(WORK TASK): Look for "rewrite" in the listing below. Gather each line that contains it.

(SOURCE DATA):

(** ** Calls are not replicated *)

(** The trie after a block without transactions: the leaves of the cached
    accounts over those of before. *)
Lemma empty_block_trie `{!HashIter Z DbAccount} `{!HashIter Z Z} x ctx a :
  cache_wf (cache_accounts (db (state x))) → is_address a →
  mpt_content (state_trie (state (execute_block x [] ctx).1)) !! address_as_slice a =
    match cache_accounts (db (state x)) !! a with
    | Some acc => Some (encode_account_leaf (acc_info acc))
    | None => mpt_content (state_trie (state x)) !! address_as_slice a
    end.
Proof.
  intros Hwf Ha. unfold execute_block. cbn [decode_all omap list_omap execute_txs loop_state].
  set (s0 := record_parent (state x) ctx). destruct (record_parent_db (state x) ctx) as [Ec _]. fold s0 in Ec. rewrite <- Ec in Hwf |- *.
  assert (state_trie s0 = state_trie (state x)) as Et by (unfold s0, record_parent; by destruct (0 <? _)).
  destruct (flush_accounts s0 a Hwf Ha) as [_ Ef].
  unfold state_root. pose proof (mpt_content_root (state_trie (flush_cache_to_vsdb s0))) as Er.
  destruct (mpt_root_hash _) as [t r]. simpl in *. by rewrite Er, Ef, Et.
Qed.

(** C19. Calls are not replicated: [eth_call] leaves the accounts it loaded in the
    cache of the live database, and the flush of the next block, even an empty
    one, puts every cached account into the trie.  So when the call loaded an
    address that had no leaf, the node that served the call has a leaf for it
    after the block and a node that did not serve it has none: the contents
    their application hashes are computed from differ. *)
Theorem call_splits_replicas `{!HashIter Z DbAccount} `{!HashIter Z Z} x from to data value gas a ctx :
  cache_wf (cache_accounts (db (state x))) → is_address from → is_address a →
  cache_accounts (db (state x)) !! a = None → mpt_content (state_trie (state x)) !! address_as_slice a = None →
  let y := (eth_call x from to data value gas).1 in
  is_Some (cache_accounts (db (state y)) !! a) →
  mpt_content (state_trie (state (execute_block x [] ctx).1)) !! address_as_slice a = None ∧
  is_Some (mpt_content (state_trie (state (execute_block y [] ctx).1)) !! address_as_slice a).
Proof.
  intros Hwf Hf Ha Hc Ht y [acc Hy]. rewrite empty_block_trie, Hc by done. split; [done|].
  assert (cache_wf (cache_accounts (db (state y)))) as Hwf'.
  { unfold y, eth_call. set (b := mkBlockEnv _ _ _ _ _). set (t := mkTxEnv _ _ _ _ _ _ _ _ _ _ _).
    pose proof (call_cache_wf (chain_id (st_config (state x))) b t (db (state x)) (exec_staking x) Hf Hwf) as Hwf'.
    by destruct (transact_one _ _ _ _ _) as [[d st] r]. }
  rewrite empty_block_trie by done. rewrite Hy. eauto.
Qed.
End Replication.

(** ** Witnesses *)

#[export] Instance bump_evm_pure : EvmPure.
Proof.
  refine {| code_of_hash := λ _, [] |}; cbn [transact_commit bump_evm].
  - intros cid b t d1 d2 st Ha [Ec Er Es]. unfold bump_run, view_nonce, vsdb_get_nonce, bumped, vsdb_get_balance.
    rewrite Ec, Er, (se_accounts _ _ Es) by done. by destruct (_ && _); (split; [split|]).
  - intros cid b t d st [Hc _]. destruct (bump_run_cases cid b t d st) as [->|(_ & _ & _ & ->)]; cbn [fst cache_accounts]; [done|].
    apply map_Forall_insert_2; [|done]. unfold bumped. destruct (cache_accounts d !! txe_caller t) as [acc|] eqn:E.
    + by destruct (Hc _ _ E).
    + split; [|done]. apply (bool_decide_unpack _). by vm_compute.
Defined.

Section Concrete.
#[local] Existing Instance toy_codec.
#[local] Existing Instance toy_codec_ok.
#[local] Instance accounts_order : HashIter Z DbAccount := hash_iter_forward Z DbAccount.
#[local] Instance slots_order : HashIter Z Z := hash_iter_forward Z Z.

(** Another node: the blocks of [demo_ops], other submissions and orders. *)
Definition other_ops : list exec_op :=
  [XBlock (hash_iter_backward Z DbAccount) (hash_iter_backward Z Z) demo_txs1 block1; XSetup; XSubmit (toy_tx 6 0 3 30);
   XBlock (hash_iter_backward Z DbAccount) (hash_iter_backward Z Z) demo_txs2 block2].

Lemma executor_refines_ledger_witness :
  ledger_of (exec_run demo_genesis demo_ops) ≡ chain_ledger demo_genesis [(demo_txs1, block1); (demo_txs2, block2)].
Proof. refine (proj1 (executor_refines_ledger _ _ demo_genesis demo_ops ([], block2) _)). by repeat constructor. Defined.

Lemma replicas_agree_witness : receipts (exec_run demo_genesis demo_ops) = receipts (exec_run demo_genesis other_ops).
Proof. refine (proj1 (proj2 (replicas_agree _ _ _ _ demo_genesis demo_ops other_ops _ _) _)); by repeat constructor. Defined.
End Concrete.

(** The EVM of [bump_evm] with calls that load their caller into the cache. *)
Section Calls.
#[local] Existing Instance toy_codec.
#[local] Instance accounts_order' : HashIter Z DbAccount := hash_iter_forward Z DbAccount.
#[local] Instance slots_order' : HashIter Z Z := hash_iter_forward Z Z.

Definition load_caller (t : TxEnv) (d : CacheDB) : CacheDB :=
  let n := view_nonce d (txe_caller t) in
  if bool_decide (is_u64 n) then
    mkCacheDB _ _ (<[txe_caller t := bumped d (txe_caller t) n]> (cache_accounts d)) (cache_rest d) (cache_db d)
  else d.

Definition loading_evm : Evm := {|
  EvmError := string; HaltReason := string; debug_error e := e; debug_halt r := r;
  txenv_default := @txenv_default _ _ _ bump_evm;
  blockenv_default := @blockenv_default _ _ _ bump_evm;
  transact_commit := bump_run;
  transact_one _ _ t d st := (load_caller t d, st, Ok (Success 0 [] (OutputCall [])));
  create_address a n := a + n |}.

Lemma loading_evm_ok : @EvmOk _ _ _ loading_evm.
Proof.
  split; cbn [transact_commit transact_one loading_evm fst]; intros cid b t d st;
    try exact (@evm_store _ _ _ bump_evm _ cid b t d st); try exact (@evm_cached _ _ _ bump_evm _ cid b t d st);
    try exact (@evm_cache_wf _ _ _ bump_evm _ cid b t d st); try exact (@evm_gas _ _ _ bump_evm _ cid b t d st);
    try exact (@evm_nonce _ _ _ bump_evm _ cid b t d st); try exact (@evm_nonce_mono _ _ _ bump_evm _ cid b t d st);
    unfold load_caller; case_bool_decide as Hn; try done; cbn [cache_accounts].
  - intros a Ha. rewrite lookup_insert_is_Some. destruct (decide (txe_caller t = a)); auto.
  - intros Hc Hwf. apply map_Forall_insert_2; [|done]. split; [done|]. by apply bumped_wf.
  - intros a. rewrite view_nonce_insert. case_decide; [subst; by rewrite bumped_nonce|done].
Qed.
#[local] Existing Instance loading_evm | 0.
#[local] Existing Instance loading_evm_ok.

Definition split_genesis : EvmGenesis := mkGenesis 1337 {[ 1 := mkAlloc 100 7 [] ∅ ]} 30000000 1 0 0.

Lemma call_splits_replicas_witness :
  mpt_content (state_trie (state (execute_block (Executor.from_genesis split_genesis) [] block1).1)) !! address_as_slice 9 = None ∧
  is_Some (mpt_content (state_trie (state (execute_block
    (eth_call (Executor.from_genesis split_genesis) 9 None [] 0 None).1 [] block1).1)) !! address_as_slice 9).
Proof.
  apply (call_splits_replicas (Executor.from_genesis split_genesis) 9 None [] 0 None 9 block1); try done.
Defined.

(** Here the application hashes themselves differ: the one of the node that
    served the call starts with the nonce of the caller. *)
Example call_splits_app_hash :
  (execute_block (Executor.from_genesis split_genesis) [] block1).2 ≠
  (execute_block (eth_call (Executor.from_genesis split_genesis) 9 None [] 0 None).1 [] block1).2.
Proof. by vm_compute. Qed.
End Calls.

(FINAL ANSWER):
  set (s0 := record_parent (state x) ctx). destruct (record_parent_db (state x) ctx) as [Ec _]. fold s0 in Ec. rewrite <- Ec in Hwf |- *.
  destruct (mpt_root_hash _) as [t r]. simpl in *. by rewrite Er, Ef, Et.
  intros Hwf Hf Ha Hc Ht y [acc Hy]. rewrite empty_block_trie, Hc by done. split; [done|].
  rewrite empty_block_trie by done. rewrite Hy. eauto.
    rewrite Ec, Er, (se_accounts _ _ Es) by done. by destruct (_ && _); (split; [split|]).
  - intros a Ha. rewrite lookup_insert_is_Some. destruct (decide (txe_caller t = a)); auto.
  - intros a. rewrite view_nonce_insert. case_decide; [subst; by rewrite bumped_nonce|done].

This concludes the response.